By investing in a stocks and shares ISA, I can take this income completely tax-free (as well as any share price appreciation).

Please note that tax treatment depends on the individual circumstances of each client and may change in the future. The content in this article is provided for informational purposes only. It is not intended to be, nor does it constitute, any tax advice. Readers are responsible for doing their own due diligence and seeking professional advice before making any investment decision.

Dividend income

Each adult can invest up to £20,000 in an ISA each year. If I could afford to invest the entire amount in a selection of high-yielding UK dividend shares, I would reap huge rewards in terms of income.

I’ve spent the last year snapping up UK income stocks and it’s starting to pay off. On May 9, M&G Paid £408.27 into my online trading account. next day, Taylor Wempe Please send me £158.78.

On May 21, Lloyds Banking Group £172.09 sent, while next day Phoenix Group Holdings Paid £137.24. More will follow, as other companies do their thing.

I’m keen to buy another dividend hero and a China-focused bank. HSBC Holdings (LSE: HSBA ) has been on my watch list for some time.

My favorite type of dividend stock combines high yield with low cost, and that’s what HSBC does these days. Incredibly, it trades at just 6.69 times forecast earnings, despite a 15.53% increase in share price over the last year.

Even more impressively, it has a forecast 9.39% yield in 2024. This is a fantastic rate of return. If it comes through, it is. Profits are never guaranteed and are huge.

With luck it should be, as HSBC makes a pile of cash. Full-year 2023 profit before tax rose 78% to $30.3 billion as revenue increased and higher interest rates boosted margins.

This allowed the board to approve a fourth interim dividend of 31 US cents per share, bringing the full-year dividend to 61 cents, the highest since the financial crisis.
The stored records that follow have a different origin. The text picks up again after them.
(* ===== verification/RilLeaks.v ===== *)
(** * The requests that lose memory

    The handlers that RilSpec leaves out of the promise of the dispatcher but
    that are still defined: how often they answer, and how many blocks they
    lose.  Whatever the modem does, nothing else goes wrong.  At the end, what the
    query of the SIM that is never reached would do. *)

From S2P Require Import Prelude CString AtTok AtReader AtChannel RilInfo RilBase RilLogic RilReader RilSim RilUtils RilAuto RilRqst RilData RilTimer Ril RilSpec.

Open Scope Z_scope.

(** ** The list of calls, for any reply *)

(** The number of a call is null or lies in block [b]. *)
Definition call_in (b : nat) (p : RIL_Call Ptr) : Prop :=
  call_number p = PNull ∨ ∃ s, call_number p = PHeap b s.

Lemma clean_number_in b s p : call_in b (set_call_number (clean_number b s) p).
Proof. unfold call_in, clean_number. cbn [set_call_number call_number]. destruct (_ && _); eauto. Qed.

Lemma clcc_tail_in b line p : call_in b p → call_in b (clcc_tail b line p).2.
Proof.
  intros Hp. unfold clcc_tail. repeat case_match; cbn [snd]; try done;
    first [apply clean_number_in | by left].
Qed.

Lemma callFromCLCCLine_in b line p : call_in b p → call_in b (callFromCLCCLine b line p).2.
Proof.
  intros Hp. unfold callFromCLCCLine.
  repeat case_match; try exact Hp; by apply clcc_tail_in.
Qed.

Lemma clcc_loop_in b lines calls valid :
  Forall (call_in b) calls → Forall (call_in b) (clcc_loop b lines calls valid).1.
Proof.
  revert calls valid. induction lines as [|line lines IH]; intros calls valid Hc; [done|].
  cbn [clcc_loop].
  assert (Hp : call_in b (default zero_call (calls !! valid))).
  { destruct (calls !! valid) eqn:E; [by eapply Forall_lookup_1|by left]. }
  apply (callFromCLCCLine_in b line) in Hp.
  destruct (callFromCLCCLine b line _) as [err p]. cbn [snd] in Hp.
  assert (Hi : Forall (call_in b) (<[valid := p]> calls)) by (by apply Forall_insert).
  destruct (negb _); apply IH; [done|]. apply Forall_alter; [done|]. intros q _. auto.
Qed.

Lemma resolve_calls_in L b calls :
  is_live b L = true → Forall (call_in b) calls → ∃ cs, resolve_calls L calls = inl cs.
Proof.
  intros Hb. induction 1 as [|p calls Hp _ [cs IH]]; [by exists []|]. cbn [resolve_calls]. rewrite IH.
  destruct Hp as [-> |[s ->]]; cbn [resolve]; [|rewrite Hb]; eauto.
Qed.

(** ** The handlers *)

Section leaks.
Context {S P : Type} `{AtPortOk S} `{PlatformOk P} `{RilConsts} `{RilCodes} (t0 : nat).
Abbreviation M := (M S P).
Abbreviation wps := (wps (S := S) (P := P) t0).

(** [wps] for the worlds of [I] only. *)
Definition wps_from {A} (I : World S P → Prop) (m : M A) (Q : A → Locals → Abs → Prop)
    (E : Locals → Abs → Prop) (l : Locals) (a : Abs) : Prop :=
  ∀ w, I w → wf w → abs t0 w = a →
  match m l w with
  | Ok x l' w' => wf w' ∧ Q x l' (abs t0 w')
  | Goto l' w' => wf w' ∧ E l' (abs t0 w')
  | Undef _ => False
  | Hang => ¬ port_responsive (S := S)
  end.

Lemma wps_from_wps {A} I (m : M A) Q E l a : wps m Q E l a → wps_from I m Q E l a.
Proof. intros Hm w _. by apply Hm. Qed.

Lemma wps_from_frame {A} I (m : M A) Q E l a :
  wps_from I m (λ x _ a', Q x l a') (λ _ a', E l a') no_locals a → wps_from I (frame m) Q E l a.
Proof. intros Hm w Hi Hw Ha. specialize (Hm w Hi Hw Ha). unfold frame. by destruct (m no_locals w). Qed.

Lemma wps_from_on_error {A} I (body handler : M A) Q E l a :
  wps_from I body Q (λ l' a', wps handler Q E l' a') l a → wps_from I (on_error body handler) Q E l a.
Proof.
  intros Hb w Hi Hw Ha. specialize (Hb w Hi Hw Ha). unfold on_error.
  destruct (body l w) as [x l' w'|l' w'| |]; try done. destruct Hb as [Hw' Hh]. by apply Hh.
Qed.

Lemma wps_from_bind {A B} I (m : M A) (f : A → M B) Q E l a :
  wps_from I m (λ x l' a', wps (f x) Q E l' a') E l a → wps_from I (m ≫= f) Q E l a.
Proof.
  intros Hm w Hi Hw Ha. specialize (Hm w Hi Hw Ha). unfold mbind, M_bind.
  destruct (m l w) as [x l' w'|l' w'| |]; try done. destruct Hm as [Hw' Hf]. by apply Hf.
Qed.

(** A command sent first, for the worlds where it has a given result. *)
Lemma wps_from_send {A} I k cmd want (f : Z * option ATResponse → M A) Q E l a :
  (∀ w err out cbs s, I w → port_send k cmd want (w_port w) = Some (PDone err out cbs s) →
     at_contract k want err out → wps (f (err, out)) Q E l a) →
  wps_from I (at_send k cmd want ≫= f) Q E l a.
Proof.
  intros Hf w Hi [Hp Hc] Ha. unfold mbind, M_bind, at_send.
  pose proof (port_send_ok k cmd want (w_port w) Hp) as Hs.
  destruct (port_send k cmd want (w_port w)) as [[err out cbs s'|]|] eqn:Es; simpl; [| |done].
  2: { intros Hresp. by apply (proj1 (Hresp _ Hp) k cmd want). }
  destruct Hs as (Hct & Hcbs & Hp').
  assert (Hrun : wps ((run_callbacks cbs;; mret (err, out)) ≫= f) Q E l a).
  { apply wps_bind, wps_bind, wps_run_callbacks; [done|]. apply wps_ret. by eapply Hf. }
  apply (Hrun (with_port s' w)); [by split|done].
Qed.

(** [m], started in a world of [I], answers request [t] exactly [d] times, and
    no other request; it loses at most [b] blocks, and frees no block of others. *)
Definition leaves (I : World S P → Prop) (t d b : nat) (m : M unit) : Prop :=
  ∀ l L n k, wps_from I m
    (λ _ _ a', (∃ lost, a_live a' = lost ++ L ∧ (length lost ≤ b)%nat) ∧
       a_answers a' = (k + (if Nat.eqb t t0 then d else 0))%nat)
    (λ _ _, False) l (MkAbs L n k).

(** The end of a path that lost the blocks [lost]. *)
Ltac lost blocks :=
  cbn [a_live a_answers]; split; [exists blocks; split; [reflexivity|simpl; lia]|];
  repeat match goal with |- context [Nat.eqb ?x ?y] => destruct (Nat.eqb x y) end; lia.

Lemma leaves_answered I t b m : answered t0 t 1 m → leaves I t 1 b m.
Proof.
  intros Hm l L n k. apply wps_from_wps. eapply wps_mono; [apply Hm| |done].
  intros _ l' a' [Hl Ha]. split; [exists []; rewrite Hl; split; [done|simpl; lia]|done].
Qed.

Lemma requestWriteSmsToSim_leaves I status pdu t :
  leaves I t 1 1 (requestWriteSmsToSim (DSmsWrite status pdu) t).
Proof.
  intros l L n k. apply wps_from_wps. cbn [requestWriteSmsToSim]. wauto; lost [n].
Qed.

(** The modem does not answer AT+CSQ, or with a final response of failure. *)
Definition query_failed (w : World S P) : bool :=
  match port_send (KSingle "+CSQ:") "AT+CSQ" true (w_port w) with
  | Some (PDone err out _ _) =>
      negb (err =? 0) || match out with Some r => success r =? 0 | None => true end
  | _ => false
  end.

Lemma at_errors_negative err : err ∈ AT_errors → err < 0.
Proof. intros Herr. unfold AT_errors in Herr. by cases_in Herr; subst err. Qed.

Lemma requestSignalStrength_leaves b t :
  leaves (λ w, query_failed w = b) t (if b then 2 else 1) 0 (requestSignalStrength t).
Proof.
  intros l L n k. unfold requestSignalStrength. apply wps_from_frame, wps_from_on_error.
  apply wps_from_bind. unfold at_send_resp. apply wps_from_send. intros w err out cbs s Hf Es [Hr Hreq].
  unfold query_failed in Hf. rewrite Es in Hf. cbn [kind_type kind_prefix kind_requires] in Hr, Hreq.
  destruct Hr as [(-> & r & -> & Hro)|Herr%at_errors_negative].
  - cbn [Z.eqb negb orb] in Hf. subst b. apply wps_bind, wps_bind, wps_malloc, wps_set_resp, wps_ret.
    apply wps_bind, wps_failed_lt; [lia|]. intros _. eexists. split_and!; [reflexivity|live|]. cbn [r_val].
    destruct (Z.eqb_spec (success r) 0) as [E0|E0]; [wauto; lost (@nil nat)|]. wauto.
    destruct (p_intermediates r) as [|s0 ss] eqn:Ei.
    { destruct (ro_success _ _ _ Hro) as [?|Hs1]; [done|]. by destruct (Hreq eq_refl eq_refl r eq_refl Hs1). }
    eapply wps_first_line; [reflexivity|live|exact Ei|]. wauto; lost (@nil nat).
  - rewrite (proj2 (Z.eqb_neq err 0)) in Hf by lia. simpl in Hf. subst b. apply wps_bind.
    destruct out as [r|]; [apply wps_bind, wps_malloc, wps_set_resp, wps_ret|
      apply wps_when; intros _; [apply wps_set_resp|]; apply wps_ret];
      (apply wps_bind, wps_failed_lt; [intros _; wauto; lost (@nil nat)|lia]).
Qed.

Lemma requestGetCurrentCalls_leaves I t : leaves I t 1 1 (requestGetCurrentCallsEVDO t).
Proof.
  intros l L n k. apply wps_from_wps. unfold requestGetCurrentCallsEVDO. wauto; [lost (@nil nat)|lost (@nil nat)|lost [n]|].
  eapply wps_deref; [reflexivity|live|]. cbn [r_val r_block].
  set (lines := p_intermediates r). pose proof (clcc_loop_in n lines (replicate (length lines) zero_call) 0) as Hin.
  destruct (clcc_loop n lines _ 0) as [calls valid]. cbn [fst] in Hin.
  assert (Hc : Forall (call_in n) (take valid calls)).
  { apply Forall_take, Hin, Forall_replicate. by left. }
  apply (resolve_calls_in (n :: L)) in Hc as [cs Hcs]; [|live].
  wstep. eapply wps_complete; [unfold resolve_payload; by rewrite Hcs|]. wauto; lost (@nil nat).
Qed.
(** How often they answer: twice when the query for the signal strength is sent
    and fails.  And how many blocks they may lose: the blocks are the formatted
    command, and the response of a failed query. *)
Definition answer_count (r : Request) (w : World S P) : nat :=
  if bool_decide (r = RIL_REQUEST_SIGNAL_STRENGTH) &&
     negb (bool_decide (sState (w_ctx w) = RADIO_STATE_OFF)) && query_failed w then 2 else 1.
Definition leak_bound (r : Request) : nat :=
  if bool_decide (r = RIL_REQUEST_SIGNAL_STRENGTH) then 0 else 1.

Definition leaky : list Request :=
  [RIL_REQUEST_WRITE_SMS_TO_SIM; RIL_REQUEST_GET_CURRENT_CALLS; RIL_REQUEST_SIGNAL_STRENGTH].

Lemma dispatch_leaves r data datalen t d :
  r ∈ leaky → valid_data r data datalen →
  leaves (λ w, sState (w_ctx w) ≠ RADIO_STATE_OFF ∧ answer_count r w = d) t d (leak_bound r)
    (dispatch (Some r) data datalen t).
Proof.
  intros Hr Hv l L n k w [Hs Hd]. unfold answer_count in Hd. rewrite (bool_decide_eq_false_2 _ Hs) in Hd.
  unfold leaky in Hr. cases_in Hr; subst r; cbn [dispatch dispatch_services] in *; simpl in Hd.
  - subst d. destruct Hv as (status & pdu & ->). by apply (requestWriteSmsToSim_leaves (λ _, True)).
  - subst d. by apply (requestGetCurrentCalls_leaves (λ _, True)).
  - subst d. by apply (requestSignalStrength_leaves (query_failed w)).
Qed.

(** C37: the requests that lose memory.  A request to store an SMS on the SIM,
    for the list of calls or for the signal strength is never undefined, and
    no other request is answered in its place; it is answered exactly once, except
    that the signal strength is answered exactly twice when the radio is on and the modem
    does not answer AT+CSQ, or answers it with a failure; and at most one
    block is lost: the formatted command of the SMS, or the response of a failed
    +CLCC - nothing in the case of the signal strength, and no block of others. *)
Theorem onRequest_leaks r data datalen t (w : World S P) :
  r ∈ leaky → valid_data r data datalen → wf w →
  match onRequest (req_code r) data datalen t no_locals w with
  | Ok _ _ w' =>
      wf w' ∧ (∃ lost, w_live w' = lost ++ w_live w ∧ (length lost ≤ leak_bound r)%nat) ∧
      length (answers t0 (w_out w')) =
        (length (answers t0 (w_out w)) + (if Nat.eqb t t0 then answer_count r w else 0))%nat
  | Goto _ _ | Undef _ => False
  | Hang => ¬ port_responsive (S := S)
  end.
Proof.
  intros Hr Hv Hw.
  assert (Ha : leaves (λ w', w' = w) t (answer_count r w) (leak_bound r) (onRequest (req_code r) data datalen t)).
  { intros l L n k w' -> _ Ha. unfold onRequest, mbind, M_bind, get_ctx. rewrite decode_code.
    destruct (bool_decide_reflect (sState (w_ctx w) = RADIO_STATE_OFF)) as [Hs|Hs]; cbn [andb].
    - unfold answer_count. rewrite (bool_decide_eq_true_2 _ Hs), andb_false_r.
      replace (negb (allowed_when_off (Some r))) with true by (unfold leaky in Hr; cases_in Hr; by subst r).
      exact (leaves_answered (λ _, True) t (leak_bound r) _ (refuse_answered t0 _ t) l L n k w I Hw Ha).
    - exact (dispatch_leaves r data datalen t (answer_count r w) Hr Hv l L n k w (conj Hs eq_refl) Hw Ha). }
  specialize (Ha no_locals _ _ _ w eq_refl Hw eq_refl).
  destruct (onRequest _ _ _ _ _ w); [|tauto|done..].
  destruct Ha as (? & ? & ?). auto.
Qed.
End leaks.

(** A modem that refuses AT+CSQ. *)
Lemma onRequest_leaks_witness :
  let w := sim_world RADIO_STATE_SIM_READY ["ERROR"] sim_empty in
  query_failed w = true ∧
  match onRequest (req_code RIL_REQUEST_SIGNAL_STRENGTH) DNull 0 7 no_locals w with
  | Ok _ _ w' =>
      wf w' ∧ (∃ lost, w_live w' = lost ++ w_live w ∧ (length lost ≤ leak_bound RIL_REQUEST_SIGNAL_STRENGTH)%nat) ∧
      length (answers 7 (w_out w')) = (length (answers 7 (w_out w)) + 2)%nat
  | Goto _ _ | Undef _ => False
  | Hang => ¬ port_responsive (S := ChanPort)
  end.
Proof.
  assert (Hw : wf (sim_world RADIO_STATE_SIM_READY ["ERROR"] sim_empty))
    by (apply sim_world_wf; repeat constructor).
  assert (Hr : RIL_REQUEST_SIGNAL_STRENGTH ∈ leaky) by (rewrite list_elem_of_In; right; right; left; reflexivity).
  split; [vm_compute; reflexivity|].
  pose proof (onRequest_leaks 7 RIL_REQUEST_SIGNAL_STRENGTH DNull 0 7 _ Hr I Hw) as Ho.
  exact Ho.
Defined.

(** ** The unreachable query of the SIM *)

(** What it returns for a reply of the modem, and the blocks it leaves. *)
Definition cpin_run (lines : list string) : option (SIM_Status * list nat) :=
  match query_cpin no_locals (sim_world RADIO_STATE_SIM_READY lines sim_empty) with
  | Ok s _ w => Some (s, w_live w)
  | _ => None
  end.

(** The codes it knows; a network lock keeps the response. *)
Example cpin_codes :
  (λ code, cpin_run ["+CPIN: " +:+ code; "OK"]) <$> ["READY"; "SIM PIN"; "SIM PUK"; "PH-NET PIN"; "other"] =
  [Some (SIM_READY, []); Some (SIM_PIN, []); Some (SIM_PUK, []); Some (SIM_NETWORK_PERSONALIZATION, [0%nat]);
   Some (SIM_ABSENT, [])].
Proof. vm_compute. reflexivity. Qed.

(** Error 0 of the modem is mistaken for success: there is no line to look at. *)
Example cpin_error_zero :
  cpin_run ["+CME ERROR: 10"] = Some (SIM_ABSENT, []) ∧
  query_cpin no_locals (sim_world RADIO_STATE_SIM_READY ["+CME ERROR: 0"] sim_empty) = Undef NullDeref.
Proof. by vm_compute. Qed.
It delighted investors with $7 billion in share buybacks and is raising another $2 billion in the first quarter.

FTSE 100 Dividend Star

2024 may not be such a bumper year. When interest rates start to fall, margins may shrink. There is also the underlying concern that HSBC could be squeezed by the US-China superpower stand-off, forcing it to choose sides.

Every stock has risks. That’s why I invest in their spread. By topping up my existing dividend stock holdings and adding HSBC, I think I could generate an average yield of around 8%. This would give me an income of £1,600 in the first year, with capital growth from rising share prices.

This is just the beginning. With luck, that income will grow over time, as my chosen companies grow profits and increase profits.

Let’s be very careful here and say I don’t generate a penny in capital growth, but just reinvest all my profits. After 30 years, my £20k would have grown tenfold to £201,253. With this 8% yield, I would generate an income of £16,100 per annum. Which isn’t bad for an initial £20,000 investment.

If I also get capital growth, I can get a lot of passive income from it. Fingers crossed!